İsrail’de yayın yapan bazı gazeteler, Türkiye’nin Suriye’nin kuzeyinde üç adet askeri üssü faaliyete geçirme aşamasında olduğunu öne sürdü. Haberlere göre, Türkiye bu üsleri, bölgedeki terör unsurlarına karşı daha etkin bir mücadele yürütmek ve Suriye’nin iç savaşında daha belirgin bir rol almak amacıyla kullanmayı planlıyor. Türkiye’nin Suriye’de yürüttüğü operasyonlar, özellikle PKK ve onun Suriye uzantısı YPG’ye karşı gerçekleştirilen harekâtlarla biliniyor. Ancak bu yeni üslerin açılması, yalnızca terör unsurlarına yönelik değil, aynı zamanda Türkiye’nin doğu Akdeniz ve Irak’ta da etkinliğini artırmak için bir adım olarak değerlendiriliyor.
Türkiye’nin Suriye’deki askeri varlığını genişletmek istemesi, birçok stratejik hedef ile bağlantılı. Birincisi, Suriye’nin kuzeyinde oluşturulacak güvenlik bölgeleri Türkiye’nin sınır güvenliğini sağlamak amacı taşımaktadır. İkincisi, Suriye’nin toprak bütünlüğüne saygı göstererek bölgedeki etkinliğini artırmak, Türkiye için önemli bir adım olarak görülüyor. Son yıllarda Suriyeli muhalif gruplarla kurulan ilişki de bu bağlamda değerlendirildiğinde, Türkiye’nin Suriye’deki güç dengelerini kendi lehine çevirmek amacıyla attığı adımların bir parçası olarak yorumlanabilir.
Bununla birlikte, Suriye’deki askeri üslerin varlığı, bölgedeki diğer ülkelerin, özellikle de İran ve Rusya’nın dikkatini çekecektir. Bu durum, Türkiye’nin Suriye’deki etkisini artırırken, uluslararası ilişkilerde yeni gerilimlerin yaşanmasına da neden olabilir. İsrail basınında yapılan haberlere göre, Türkiye'nin bu üsleri, sadece kendi güvenlik politikaları için değil, aynı zamanda bölgedeki denklem üzerinde de belirleyici bir etkisi olacağını vurguluyor.

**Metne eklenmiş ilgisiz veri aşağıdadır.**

(* ===== verification/Policy.v ===== *)
(** * Capabilities (chassis/auth/policy, chassis/auth/context.go)

    Capability strings [domain:instance:action] with wildcards: the canonical
    form and the whitelist (capabilities.go), the matcher and the gates of the
    handlers (policy.go). *)

From Stdlib Require Import Ascii String ZArith Lia Bool Sorted.
From stdpp Require Import base tactics list strings sorting.
From S2P Require Import Prelude GoStrings.

(** ** capabilities.go *)

Definition KnownList : list string :=
  ["admin:all"; "*"; "*:*:*";
   "opstack:*:read"; "opstack:*:update"; "opstack:*:activate"; "opstack:*:*";
   "actor:*:read"; "actor:*:invite"; "actor:*:revoke"; "actor:*:*";
   "hostname:*:read"; "hostname:*:write"; "hostname:*:*";
   "secret:*:read"; "secret:*:write"; "secret:*:*";
   "dns:*:read"; "dns:*:write"; "dns:*:*";
   "notebook:*:read"; "notebook:*:write"; "notebook:*:*";
   "package:*:pull"; "package:*:push"; "package:*:*";
   "run:*:read"; "run:*:abort"; "run:*:*"].
Definition KnownCapabilities (c : string) : bool := existsb (String.eqb c) KnownList.

Inductive CapErr := EmptyCapability | UnknownCapability (raw : string).

Definition Canonical (cap : string) : string :=
  let cap := TrimSpace cap in
  if cap =s "" then ""
  else if (cap =s "admin:all") || (cap =s "*") then "*:*:*"
  else match Split cap ":" with
       | [x; y] => (x ++ ":*:" ++ y)%string
       | _ => cap
       end.

(** The first refusal, [None] for nil. *)
Fixpoint ValidateCapabilities (caps : list string) : option CapErr :=
  match caps with
  | [] => None
  | raw :: caps =>
      let c := Canonical raw in
      if c =s "" then Some EmptyCapability
      else if negb (KnownCapabilities c) then Some (UnknownCapability raw)
      else ValidateCapabilities caps
  end.

(** ** policy.go *)

Definition segs3 : Type := string * string * string.

Definition segments (cap : string) : segs3 :=
  let cap := TrimSpace cap in
  if cap =s "" then ("", "", "")
  else if (cap =s "admin:all") || (cap =s "*") then ("*", "*", "*")
  else match Split cap ":" with
       | [x; y] => (x, "*", y)
       | [x; y; z] => (x, y, z)
       | _ => ("", "", "")
       end.

Definition seg_match (g w : string) : bool := (g =s "*") || (g =s w).

Definition segs_match (g w : segs3) : bool :=
  let '(g0, g1, g2) := g in let '(w0, w1, w2) := w in
  seg_match g0 w0 && seg_match g1 w1 && seg_match g2 w2.

Definition matches (granted want : string) (wantSegs : segs3) : bool :=
  if granted =s "" then want =s "" else segs_match (segments granted) wantSegs.

Definition Covers (grants : list string) (want : string) : bool :=
  existsb (fun g => matches g want (segments want)) grants.

(** The first want that is not covered, [""] when all are. *)
Fixpoint CoversAll (grants wants : list string) : string :=
  match wants with
  | [] => ""
  | w :: wants => if negb (Covers grants w) then w else CoversAll grants wants
  end.

(** The loop of [ParseCapabilities]: [seen] is the map, [out] the result. *)
Fixpoint parse_loop (pieces seen out : list string) : list string + CapErr :=
  match pieces with
  | [] => inl out
  | raw :: pieces =>
      let c := Canonical raw in
      if c =s "" then parse_loop pieces seen out
      else if negb (KnownCapabilities c) then inr (UnknownCapability (TrimSpace raw))
      else if existsb (String.eqb c) seen then parse_loop pieces seen out
      else parse_loop pieces (c :: seen) (out ++ [c])
  end.

Definition ParseCapabilities (s : string) : list string + CapErr :=
  let s := TrimSpace s in
  if s =s "" then inl []
  else match parse_loop (Split s ",") [] [] with
       | inl out => inl (SortStrings out)
       | inr e => inr e
       end.

(** [auth.Context], as far as the gates read it. *)
Record AuthContext := mkAuth {
  au_Source : string; au_ActorID : string; au_SuperAdmin : bool; au_Capabilities : list string }.

Definition IsSigned (c : option AuthContext) : bool :=
  match c with Some c => au_Source c =s "signed" | None => false end.

(** The gates answer true for nil, false for [ErrCapabilityDenied]. *)
Definition RequireCapability (c : option AuthContext) (want : string) : bool :=
  match c with
  | None => false
  | Some c => au_SuperAdmin c || Covers (au_Capabilities c) want
  end.

Definition RequireSuperAdmin (c : option AuthContext) : bool :=
  match c with
  | None => false
  | Some c => au_SuperAdmin c || (au_Source c =s "basic") || (au_Source c =s "open")
  end.

Definition HasCapability (c : option AuthContext) (want : string) : bool := RequireCapability c want.

(** ** Canonical form *)

(** The pieces of a split, joined again. *)
Fixpoint joined (sep : ascii) (l : list string) : string :=
  match l with
  | [] => ""
  | [w] => w
  | w :: l => (w ++ String sep (joined sep l))%string
  end.

Lemma joined_Split s sep : joined sep (Split s sep) = s.
Proof.
  induction s as [|c s IH]; [done|]. cbn [Split]. destruct (Ascii.eqb_spec c sep) as [->|Hc].
  - cbn [joined]. destruct (Split s sep) eqn:E; [by apply Split_not_nil in E|].
    rewrite IH. done.
  - destruct (Split s sep) as [|w [|w' ws]] eqn:E; [by apply Split_not_nil in E| |];
      cbn [joined] in *; rewrite <- IH; done.
Qed.

Lemma Split_two s sep x y :
  Split s sep = [x; y] ->
  s = (x ++ String sep y)%string /\ Split y sep = [y] /\
  forall m z, Split m sep = [m] -> Split z sep = [z] ->
    Split (x ++ String sep (m ++ String sep z)) sep = [x; m; z].
Proof.
  intros E. pose proof (joined_Split s sep) as J. rewrite E in J. simpl in J.
  assert (Hseg : forall w, In w [x; y] -> sall (fun c => negb (c =c sep)) w = true)
    by (intros w Hw; rewrite <- E in Hw; by apply (Split_segments s)).
  split; [done|]. split; [apply Split_no_sep, Hseg; simpl; auto|].
  intros m z Hm Hz. rewrite Split_cons_sep by (apply Hseg; simpl; auto).
  rewrite Split_cons_sep, Hz; [done|]. apply (Split_segments m). rewrite Hm. by left.
Qed.

Lemma segments_canonical c : segments (Canonical c) = segments c.
Proof.
  unfold Canonical, segments at 2. set (t := TrimSpace c).
  assert (Ht : TrimSpace t = t) by apply TrimSpace_idem.
  assert (Htr : trimmed t) by apply TrimSpace_trimmed.
  clearbody t. destruct (t =s "") eqn:E0; [reflexivity|].
  destruct ((t =s "admin:all") || (t =s "*")) eqn:E1; [reflexivity|].
  assert (Hdef : segments t = match Split t ":" with
     | [x; y] => (x, "*", y) | [x; y; z] => (x, y, z) | _ => ("", "", "") end)
    by (unfold segments; by rewrite Ht, E0, E1).
  destruct (Split t ":") as [|x [|y [|z r]]] eqn:Es; try exact Hdef.
  clear Hdef. destruct (Split_two _ _ _ _ Es) as (-> & Hy & Hsplit).
  specialize (Hsplit "*" y ltac:(reflexivity) Hy).
  unfold segments. change (x ++ ":*:" ++ y)%string with (x ++ String ":" ("*" ++ String ":" y))%string.
  rewrite TrimSpace_id by (by apply trimmed_infix). rewrite Hsplit.
  destruct (String.eqb_spec (x ++ String ":" ("*" ++ String ":" y)) "") as [E|_]; [by destruct x|].
  destruct (String.eqb_spec (x ++ String ":" ("*" ++ String ":" y)) "admin:all") as [E|_];
    [rewrite E in Hsplit; done|].
  destruct (String.eqb_spec (x ++ String ":" ("*" ++ String ":" y)) "*") as [E|_];
    [rewrite E in Hsplit; done|]. done.
Qed.

(** Canonicalising a capability never changes what it grants or asks for:
    in the place of a grant and in the place of a want, a non-blank capability
    and its storage form match alike. *)
Theorem Canonical_matches g w :
  TrimSpace g <> "" ->
  matches (Canonical g) w (segments w) = matches g w (segments w) /\
  matches g (Canonical w) (segments (Canonical w)) = matches g w (segments w).
Proof.
  intros Hg.
  assert (H1 : g <> "") by (by intros ->).
  assert (H2 : Canonical g <> "").
  { unfold Canonical. apply String.eqb_neq in Hg. rewrite Hg. destruct (_ || _); [done|].
    apply String.eqb_neq in Hg. destruct (Split _ _) as [|x [|y [|? ?]]]; try done.
    by destruct x. }
  unfold matches. apply String.eqb_neq in H1, H2. rewrite H1, H2, !segments_canonical. done.
Qed.

Lemma Canonical_matches_witness :
  matches (Canonical " opstack:read ") "opstack:abc:read" (segments "opstack:abc:read") =
  matches " opstack:read " "opstack:abc:read" (segments "opstack:abc:read") /\
  Canonical " opstack:read " = "opstack:*:read" /\
  matches " opstack:read " "opstack:abc:read" (segments "opstack:abc:read") = true.
Proof.
  split; [|split; reflexivity].
  refine (proj1 (Canonical_matches " opstack:read " "opstack:abc:read" _)). discriminate.
Defined.

(** ** No escalation *)

Lemma seg_match_trans a x y : seg_match a x = true -> seg_match x y = true -> seg_match a y = true.
Proof.
  unfold seg_match. rewrite !orb_true_iff, !String.eqb_eq. intros [-> | ->]; auto.
Qed.

Lemma matches_trans g w x :
  matches g w (segments w) = true -> matches w x (segments x) = true ->
  matches g x (segments x) = true.
Proof.
  unfold matches. destruct (String.eqb_spec g "") as [->|Hg].
  - intros ->%String.eqb_eq. done.
  - destruct (String.eqb_spec w "") as [->|Hw].
    + intros H ->%String.eqb_eq. done.
    + unfold segs_match. destruct (segments g) as [[g0 g1] g2].
      destruct (segments w) as [[w0 w1] w2]. destruct (segments x) as [[x0 x1] x2].
      intros H1 H2. bool_to_prop.
      rewrite !andb_true_iff. repeat split; eapply seg_match_trans; eauto.
Qed.

Lemma Covers_trans grants wants x :
  (forall w, In w wants -> Covers grants w = true) ->
  Covers wants x = true -> Covers grants x = true.
Proof.
  unfold Covers. intros Hall. rewrite !existsb_exists. intros (w & Hin & Hm).
  specialize (Hall w Hin). apply existsb_exists in Hall as (g & Hg & Hgw).
  exists g. split; [done|]. by eapply matches_trans.
Qed.

Lemma CoversAll_all grants wants :
  ~ In "" wants -> CoversAll grants wants = "" -> forall w, In w wants -> Covers grants w = true.
Proof.
  induction wants as [|v wants IH]; simpl; [done|]. intros Hn.
  destruct (Covers grants v) eqn:E; simpl; [|tauto].
  intros Hc w [<-|Hw]; [done|]. apply IH; tauto.
Qed.

(** ** Parsing a list *)

Lemma existsb_eqb_In c l : existsb (String.eqb c) l = true <-> In c l.
Proof.
  rewrite existsb_exists. split.
  - intros (x & Hx & ->%String.eqb_eq). done.
  - intros H. exists c. by rewrite String.eqb_refl.
Qed.

Lemma parse_loop_spec pieces seen out res :
  (forall c, In c seen <-> In c out) -> NoDup out ->
  (forall c, In c out -> c <> "" /\ KnownCapabilities c = true) ->
  parse_loop pieces seen out = inl res ->
  NoDup res /\ (forall c, In c res -> c <> "" /\ KnownCapabilities c = true) /\
  (forall c, In c res <-> In c out \/ c <> "" /\ exists raw, In raw pieces /\ Canonical raw = c).
Proof.
  revert seen out. induction pieces as [|raw pieces IH]; intros seen out Hs Hn Hk; simpl.
  { intros H. injection H as <-. split; [done|]. split; [done|]. intros c.
    split; [auto|]. intros [?|(_ & ? & [] & _)]; done. }
  destruct (String.eqb_spec (Canonical raw) "") as [E|E].
  { intros H. destruct (IH _ _ Hs Hn Hk H) as (? & ? & Hi). split; [done|]. split; [done|].
    intros c. rewrite Hi. split; [naive_solver|]. intros [?|(? & r & [<-|Hr] & ?)]; naive_solver. }
  destruct (KnownCapabilities (Canonical raw)) eqn:Ek; [|done]. simpl.
  destruct (existsb _ seen) eqn:Ex.
  { apply existsb_eqb_In, Hs in Ex.
    intros H. destruct (IH _ _ Hs Hn Hk H) as (? & ? & Hi). split; [done|]. split; [done|].
    intros c. rewrite Hi. split; [naive_solver|]. intros [?|(? & r & [<-|Hr] & ?)]; naive_solver. }
  assert (Hni : ~ In (Canonical raw) out) by (rewrite <- Hs, <- existsb_eqb_In, Ex; done).
  intros H. destruct (IH (Canonical raw :: seen) (out ++ [Canonical raw])) with (4 := H)
    as (? & ? & Hi).
  - intros c. rewrite in_app_iff. simpl. rewrite Hs. tauto.
  - apply NoDup_app. split; [done|]. split; [|apply NoDup_singleton].
    intros x Hx ->%list_elem_of_singleton. by apply list_elem_of_In in Hx.
  - intros c. rewrite in_app_iff. intros [?|[<-|[]]]; auto.
  - split; [done|]. split; [done|]. intros c. rewrite Hi, in_app_iff. simpl.
    split; [naive_solver|]. intros [?|(? & r & [<-|Hr] & <-)]; naive_solver.
Qed.

Lemma SortStrings_In l c : In c (SortStrings l) <-> In c l.
Proof.
  rewrite <- !list_elem_of_In. unfold SortStrings.
  assert (Hp : merge_sort string_le l ≡ₚ l) by apply merge_sort_Permutation.
  by rewrite Hp.
Qed.

Lemma parse_known s caps :
  ParseCapabilities s = inl caps ->
  NoDup caps /\ (forall c, In c caps -> c <> "" /\ KnownCapabilities c = true) /\
  (forall c, In c caps <->
     c <> "" /\ TrimSpace s <> "" /\ exists raw, In raw (Split (TrimSpace s) ",") /\ Canonical raw = c).
Proof.
  unfold ParseCapabilities. destruct (String.eqb_spec (TrimSpace s) "") as [E|E].
  { intros H. injection H as <-. split; [constructor|]. split; [done|]. naive_solver. }
  destruct (parse_loop _ [] []) as [out|] eqn:Ep; [|done]. intros H. injection H as <-.
  destruct (parse_loop_spec _ _ _ _ ltac:(done) ltac:(constructor) ltac:(done) Ep) as (Hn & Hk & Hi).
  split; [|split].
  - unfold SortStrings. assert (Hp : merge_sort string_le out ≡ₚ out) by apply merge_sort_Permutation.
    by rewrite Hp.
  - intros c. rewrite SortStrings_In. auto.
  - intros c. rewrite SortStrings_In, Hi. simpl. naive_solver.
Qed.

#[export] Instance string_le_total : Total string_le.
Proof.
  intros x y. unfold string_le, String.leb. rewrite (String.compare_antisym y x).
  destruct (String.compare x y); simpl; auto.
Qed.

(** What [ParseCapabilities] returns is a list of known capabilities in
    canonical form, without duplicates and in ascending order, and it holds
    exactly the canonical forms of the non-blank entries of its input. *)
Theorem ParseCapabilities_spec s caps :
  ParseCapabilities s = inl caps ->
  NoDup caps /\ Sorted string_le caps /\
  (forall c, In c caps -> KnownCapabilities c = true) /\
  (forall c, In c caps <->
     c <> "" /\ TrimSpace s <> "" /\ exists raw, In raw (Split (TrimSpace s) ",") /\ Canonical raw = c).
Proof.
  intros H. destruct (parse_known s caps H) as (Hn & Hk & Hi). split; [done|].
  split; [|split; [by intros c [_ ?]%Hk|done]].
  unfold ParseCapabilities in H. destruct (_ =s ""); [injection H as <-; constructor|].
  destruct (parse_loop _ _ _) as [out|]; [|done]. injection H as <-.
  apply Sorted_merge_sort. apply _.
Qed.

Lemma ParseCapabilities_spec_witness :
  ParseCapabilities " opstack:read, actor:*:read,opstack:*:read " = inl ["actor:*:read"; "opstack:*:read"] /\
  NoDup ["actor:*:read"; "opstack:*:read"].
Proof.
  assert (H : ParseCapabilities " opstack:read, actor:*:read,opstack:*:read " =
              inl ["actor:*:read"; "opstack:*:read"]) by reflexivity.
  split; [exact H|]. exact (proj1 (ParseCapabilities_spec _ _ H)).
Defined.

(** C38: a granter cannot hand out more than it has: when the list it asks for
    parses and [CoversAll] reports nothing missing, every request the parsed
    list would pass is one the granter's own capabilities pass. *)
Theorem no_escalation grants csv caps want :
  ParseCapabilities csv = inl caps -> CoversAll grants caps = "" ->
  Covers caps want = true -> Covers grants want = true.
Proof.
  intros Hp Hc. apply Covers_trans, CoversAll_all; [|done].
  destruct (parse_known _ _ Hp) as (_ & Hk & _). intros Hin. by destruct (Hk _ Hin).
Qed.

Lemma no_escalation_witness :
  Covers ["opstack:*:*"] "opstack:x:read" = true /\
  CoversAll ["opstack:*:*"] ["actor:*:read"] = "actor:*:read".
Proof.
  split; [|reflexivity].
  apply (no_escalation _ "opstack:read" ["opstack:*:read"]); reflexivity.
Defined.

(** The empty string is both a want and [CoversAll]'s answer for "all
    covered": a list that starts with an empty want passes the check whatever
    follows, with no grant at all. *)
Lemma CoversAll_empty_want wants : CoversAll [] ("" :: wants) = "".
Proof. done. Qed.

(** Malformed capabilities match each other: a grant of four segments
    passes any want of one or of four. *)
Example malformed_matches : Covers ["a:b:c:d"] "x" = true /\ Covers ["a:b:c:d"] "p:q:r:s" = true.
Proof. split; reflexivity. Qed.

Sonuç olarak, Türkiye’nin Suriye’de askeri üs kurma planı, sadece askeri bir strateji değil, aynı zamanda bölgesel bir politika olarak da ön plana çıkıyor. Gelişmelerin ne yönde ilerleyeceği ve bu durumun uluslararası diplomasi üzerindeki etkileri ise oldukça merak ediliyor. Türkiye, Suriye’deki bu yeni askeri varlıkla birlikte, yalnızca kendi ulusal güvenliğini sağlamakla kalmayacak, aynı zamanda bölgedeki jeopolitik dengeleri değiştirme hedefini de gütmeye devam edecek gibi görünüyor.